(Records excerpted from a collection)
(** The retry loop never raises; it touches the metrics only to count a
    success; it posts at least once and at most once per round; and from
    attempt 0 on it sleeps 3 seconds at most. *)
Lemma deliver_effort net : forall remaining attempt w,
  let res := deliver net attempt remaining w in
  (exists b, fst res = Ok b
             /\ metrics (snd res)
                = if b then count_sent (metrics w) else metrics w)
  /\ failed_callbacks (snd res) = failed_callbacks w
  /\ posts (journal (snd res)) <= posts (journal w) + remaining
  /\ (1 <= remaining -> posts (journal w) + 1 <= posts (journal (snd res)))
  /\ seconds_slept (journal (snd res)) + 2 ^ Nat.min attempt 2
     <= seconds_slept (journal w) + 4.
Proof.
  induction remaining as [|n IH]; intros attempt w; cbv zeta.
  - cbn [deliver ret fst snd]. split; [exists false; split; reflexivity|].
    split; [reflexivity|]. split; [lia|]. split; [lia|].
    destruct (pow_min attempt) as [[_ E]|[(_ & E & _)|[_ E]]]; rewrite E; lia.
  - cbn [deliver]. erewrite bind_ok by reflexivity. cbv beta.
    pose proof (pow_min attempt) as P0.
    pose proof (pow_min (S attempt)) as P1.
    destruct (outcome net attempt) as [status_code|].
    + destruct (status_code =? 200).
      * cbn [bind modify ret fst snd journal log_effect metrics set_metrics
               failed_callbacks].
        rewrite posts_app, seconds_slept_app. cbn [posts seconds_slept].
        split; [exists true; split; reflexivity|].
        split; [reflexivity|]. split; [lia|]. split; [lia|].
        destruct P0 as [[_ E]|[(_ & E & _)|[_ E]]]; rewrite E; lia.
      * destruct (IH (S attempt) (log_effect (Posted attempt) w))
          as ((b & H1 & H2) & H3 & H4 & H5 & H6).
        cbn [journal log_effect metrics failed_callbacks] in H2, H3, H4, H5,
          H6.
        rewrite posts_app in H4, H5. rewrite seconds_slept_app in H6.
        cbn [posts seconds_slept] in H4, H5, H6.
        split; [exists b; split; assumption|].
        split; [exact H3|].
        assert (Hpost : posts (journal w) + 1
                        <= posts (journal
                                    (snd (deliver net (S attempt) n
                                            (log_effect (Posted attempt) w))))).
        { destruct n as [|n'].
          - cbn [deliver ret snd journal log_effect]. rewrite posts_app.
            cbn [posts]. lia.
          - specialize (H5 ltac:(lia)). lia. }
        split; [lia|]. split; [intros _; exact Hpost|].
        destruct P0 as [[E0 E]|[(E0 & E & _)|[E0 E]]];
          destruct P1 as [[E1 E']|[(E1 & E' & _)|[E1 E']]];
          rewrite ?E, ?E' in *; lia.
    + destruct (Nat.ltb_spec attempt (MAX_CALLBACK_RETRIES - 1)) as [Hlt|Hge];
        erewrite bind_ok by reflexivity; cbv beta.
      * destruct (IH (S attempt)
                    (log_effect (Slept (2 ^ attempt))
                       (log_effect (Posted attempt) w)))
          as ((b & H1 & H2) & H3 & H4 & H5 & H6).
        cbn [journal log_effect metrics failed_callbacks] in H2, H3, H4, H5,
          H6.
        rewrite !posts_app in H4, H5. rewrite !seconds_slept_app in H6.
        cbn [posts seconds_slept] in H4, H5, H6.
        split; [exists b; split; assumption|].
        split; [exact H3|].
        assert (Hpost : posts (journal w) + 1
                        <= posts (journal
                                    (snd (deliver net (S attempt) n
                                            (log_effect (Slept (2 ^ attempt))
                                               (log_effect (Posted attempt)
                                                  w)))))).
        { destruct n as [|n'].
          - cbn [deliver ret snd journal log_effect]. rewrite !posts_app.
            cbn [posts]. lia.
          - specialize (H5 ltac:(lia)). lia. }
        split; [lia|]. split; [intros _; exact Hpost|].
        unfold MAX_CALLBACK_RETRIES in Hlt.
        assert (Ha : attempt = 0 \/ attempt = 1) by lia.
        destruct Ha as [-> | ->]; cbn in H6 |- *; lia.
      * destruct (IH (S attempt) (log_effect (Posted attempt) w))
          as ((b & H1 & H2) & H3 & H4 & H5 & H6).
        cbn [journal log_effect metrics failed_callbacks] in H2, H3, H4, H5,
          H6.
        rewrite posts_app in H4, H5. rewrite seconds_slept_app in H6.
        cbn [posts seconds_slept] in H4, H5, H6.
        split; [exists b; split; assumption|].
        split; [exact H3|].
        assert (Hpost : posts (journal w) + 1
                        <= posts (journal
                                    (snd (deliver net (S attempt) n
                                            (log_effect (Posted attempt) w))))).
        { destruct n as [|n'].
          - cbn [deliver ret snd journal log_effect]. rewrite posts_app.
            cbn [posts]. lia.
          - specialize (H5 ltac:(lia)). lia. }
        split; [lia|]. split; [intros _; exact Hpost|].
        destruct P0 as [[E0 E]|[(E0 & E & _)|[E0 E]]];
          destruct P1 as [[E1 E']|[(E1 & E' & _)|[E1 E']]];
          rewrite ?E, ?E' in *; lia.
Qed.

(What the exercise asks): Among the lines above, which hold the word "pose"? Report each one.

(Response to the exercise):
    pose proof (pow_min attempt) as P0.
    pose proof (pow_min (S attempt)) as P1.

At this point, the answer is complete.